**Assignment:**
Here the job is to return only the lines of the material, exactly, from the first one to the line with "sanitizedUpdates <- lift".

**Material supplied:**

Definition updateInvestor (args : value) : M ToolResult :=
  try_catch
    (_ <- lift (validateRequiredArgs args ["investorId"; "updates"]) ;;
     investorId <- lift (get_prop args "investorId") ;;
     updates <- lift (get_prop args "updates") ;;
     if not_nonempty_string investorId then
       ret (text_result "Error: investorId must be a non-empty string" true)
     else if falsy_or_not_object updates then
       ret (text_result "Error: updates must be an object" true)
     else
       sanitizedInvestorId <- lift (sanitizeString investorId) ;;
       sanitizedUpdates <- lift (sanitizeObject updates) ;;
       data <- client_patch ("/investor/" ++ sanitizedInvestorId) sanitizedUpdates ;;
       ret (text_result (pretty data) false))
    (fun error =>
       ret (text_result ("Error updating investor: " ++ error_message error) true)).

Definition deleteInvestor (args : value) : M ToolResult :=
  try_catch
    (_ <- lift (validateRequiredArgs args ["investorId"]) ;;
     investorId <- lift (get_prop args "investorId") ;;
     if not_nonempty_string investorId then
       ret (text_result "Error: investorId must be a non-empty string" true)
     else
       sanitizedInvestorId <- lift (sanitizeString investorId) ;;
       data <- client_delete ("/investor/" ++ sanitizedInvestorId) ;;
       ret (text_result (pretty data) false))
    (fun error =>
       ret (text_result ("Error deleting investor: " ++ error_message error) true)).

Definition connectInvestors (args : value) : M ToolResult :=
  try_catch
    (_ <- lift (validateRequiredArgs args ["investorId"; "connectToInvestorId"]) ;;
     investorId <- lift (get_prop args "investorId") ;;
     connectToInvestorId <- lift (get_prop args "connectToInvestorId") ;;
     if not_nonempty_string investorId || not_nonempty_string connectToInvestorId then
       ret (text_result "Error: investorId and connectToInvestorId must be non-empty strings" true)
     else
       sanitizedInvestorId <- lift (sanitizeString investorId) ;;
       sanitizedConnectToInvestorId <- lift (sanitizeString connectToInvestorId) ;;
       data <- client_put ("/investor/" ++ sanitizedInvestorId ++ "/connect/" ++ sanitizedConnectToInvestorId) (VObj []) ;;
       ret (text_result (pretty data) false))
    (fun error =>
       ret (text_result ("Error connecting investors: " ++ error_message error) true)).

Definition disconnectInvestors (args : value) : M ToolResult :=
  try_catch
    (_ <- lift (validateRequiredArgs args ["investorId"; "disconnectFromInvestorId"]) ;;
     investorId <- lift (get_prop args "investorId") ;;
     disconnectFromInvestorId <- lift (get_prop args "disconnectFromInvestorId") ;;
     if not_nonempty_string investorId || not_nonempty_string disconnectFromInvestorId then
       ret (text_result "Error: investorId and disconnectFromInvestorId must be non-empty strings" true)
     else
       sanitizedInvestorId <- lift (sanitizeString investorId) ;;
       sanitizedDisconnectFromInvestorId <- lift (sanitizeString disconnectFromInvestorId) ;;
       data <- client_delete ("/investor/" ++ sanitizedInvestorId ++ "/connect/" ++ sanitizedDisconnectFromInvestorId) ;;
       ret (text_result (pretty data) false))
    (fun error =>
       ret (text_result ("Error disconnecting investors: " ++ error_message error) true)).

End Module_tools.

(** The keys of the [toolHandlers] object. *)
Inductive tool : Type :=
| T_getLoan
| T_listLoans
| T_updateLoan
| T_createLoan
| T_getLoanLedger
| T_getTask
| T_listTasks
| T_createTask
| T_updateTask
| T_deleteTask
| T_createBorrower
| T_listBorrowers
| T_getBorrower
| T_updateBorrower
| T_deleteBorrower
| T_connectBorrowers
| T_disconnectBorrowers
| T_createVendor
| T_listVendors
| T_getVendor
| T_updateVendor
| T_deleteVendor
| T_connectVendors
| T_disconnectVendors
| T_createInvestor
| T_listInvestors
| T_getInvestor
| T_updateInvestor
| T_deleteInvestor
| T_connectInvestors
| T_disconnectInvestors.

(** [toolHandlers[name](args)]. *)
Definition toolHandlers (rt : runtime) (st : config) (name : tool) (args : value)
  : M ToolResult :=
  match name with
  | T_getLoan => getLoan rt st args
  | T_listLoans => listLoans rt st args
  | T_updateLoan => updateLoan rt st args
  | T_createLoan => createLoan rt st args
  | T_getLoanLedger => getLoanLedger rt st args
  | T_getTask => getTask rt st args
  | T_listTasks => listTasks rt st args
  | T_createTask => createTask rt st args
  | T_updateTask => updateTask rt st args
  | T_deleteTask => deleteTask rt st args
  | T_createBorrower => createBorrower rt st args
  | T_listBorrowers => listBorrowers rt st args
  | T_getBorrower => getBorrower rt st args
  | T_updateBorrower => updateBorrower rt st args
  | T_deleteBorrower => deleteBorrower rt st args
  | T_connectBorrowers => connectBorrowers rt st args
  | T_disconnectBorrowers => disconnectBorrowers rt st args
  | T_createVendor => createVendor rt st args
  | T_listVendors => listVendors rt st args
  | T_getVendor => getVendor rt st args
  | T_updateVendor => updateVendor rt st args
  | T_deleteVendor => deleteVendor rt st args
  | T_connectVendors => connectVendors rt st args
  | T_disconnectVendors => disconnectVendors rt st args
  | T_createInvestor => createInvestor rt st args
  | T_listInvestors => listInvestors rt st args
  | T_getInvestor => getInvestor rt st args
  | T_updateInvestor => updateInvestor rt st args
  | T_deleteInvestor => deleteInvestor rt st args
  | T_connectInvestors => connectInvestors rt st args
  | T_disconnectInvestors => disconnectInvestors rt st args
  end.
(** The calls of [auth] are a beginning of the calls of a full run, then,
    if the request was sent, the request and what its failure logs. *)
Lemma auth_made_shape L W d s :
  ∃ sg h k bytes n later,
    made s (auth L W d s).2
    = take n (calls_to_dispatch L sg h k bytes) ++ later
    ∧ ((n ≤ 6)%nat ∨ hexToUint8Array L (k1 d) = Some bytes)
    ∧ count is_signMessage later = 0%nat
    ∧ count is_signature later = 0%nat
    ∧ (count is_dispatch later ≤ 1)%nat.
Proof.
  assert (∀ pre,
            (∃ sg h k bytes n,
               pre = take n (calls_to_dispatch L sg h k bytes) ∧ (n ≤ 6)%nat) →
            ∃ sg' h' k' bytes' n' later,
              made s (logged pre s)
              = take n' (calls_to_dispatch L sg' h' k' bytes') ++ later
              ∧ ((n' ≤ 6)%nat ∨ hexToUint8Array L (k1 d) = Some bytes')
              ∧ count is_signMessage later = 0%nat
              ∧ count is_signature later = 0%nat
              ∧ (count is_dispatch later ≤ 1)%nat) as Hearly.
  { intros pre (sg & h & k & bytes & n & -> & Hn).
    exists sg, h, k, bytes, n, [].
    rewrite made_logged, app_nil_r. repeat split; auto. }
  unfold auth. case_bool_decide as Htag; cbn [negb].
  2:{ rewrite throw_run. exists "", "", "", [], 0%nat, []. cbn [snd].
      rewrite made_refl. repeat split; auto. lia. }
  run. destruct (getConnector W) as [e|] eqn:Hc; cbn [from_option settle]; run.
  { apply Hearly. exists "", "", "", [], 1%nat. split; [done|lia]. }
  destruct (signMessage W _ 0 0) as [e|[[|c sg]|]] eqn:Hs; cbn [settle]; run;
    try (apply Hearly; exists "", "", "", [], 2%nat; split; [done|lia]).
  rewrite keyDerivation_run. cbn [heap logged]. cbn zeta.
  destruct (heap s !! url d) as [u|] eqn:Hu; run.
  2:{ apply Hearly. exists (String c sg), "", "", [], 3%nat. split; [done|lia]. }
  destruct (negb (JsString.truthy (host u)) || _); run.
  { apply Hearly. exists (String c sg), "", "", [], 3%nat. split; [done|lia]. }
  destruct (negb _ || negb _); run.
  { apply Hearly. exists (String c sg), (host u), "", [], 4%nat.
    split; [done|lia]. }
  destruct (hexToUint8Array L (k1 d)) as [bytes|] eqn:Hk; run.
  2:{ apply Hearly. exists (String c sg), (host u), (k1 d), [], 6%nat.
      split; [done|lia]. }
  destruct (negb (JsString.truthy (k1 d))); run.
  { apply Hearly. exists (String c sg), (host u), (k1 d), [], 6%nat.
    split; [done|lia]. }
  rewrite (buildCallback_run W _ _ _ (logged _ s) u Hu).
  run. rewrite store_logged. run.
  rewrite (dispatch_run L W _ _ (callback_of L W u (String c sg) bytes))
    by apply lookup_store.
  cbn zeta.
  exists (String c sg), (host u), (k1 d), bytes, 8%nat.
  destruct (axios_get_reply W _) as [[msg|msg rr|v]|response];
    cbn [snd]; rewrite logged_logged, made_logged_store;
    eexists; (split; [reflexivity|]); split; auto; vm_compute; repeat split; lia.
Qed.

**Output for this task:**
Definition updateInvestor (args : value) : M ToolResult :=
  try_catch
    (_ <- lift (validateRequiredArgs args ["investorId"; "updates"]) ;;
     investorId <- lift (get_prop args "investorId") ;;
     updates <- lift (get_prop args "updates") ;;
     if not_nonempty_string investorId then
       ret (text_result "Error: investorId must be a non-empty string" true)
     else if falsy_or_not_object updates then
       ret (text_result "Error: updates must be an object" true)
     else
       sanitizedInvestorId <- lift (sanitizeString investorId) ;;
       sanitizedUpdates <- lift (sanitizeObject updates) ;;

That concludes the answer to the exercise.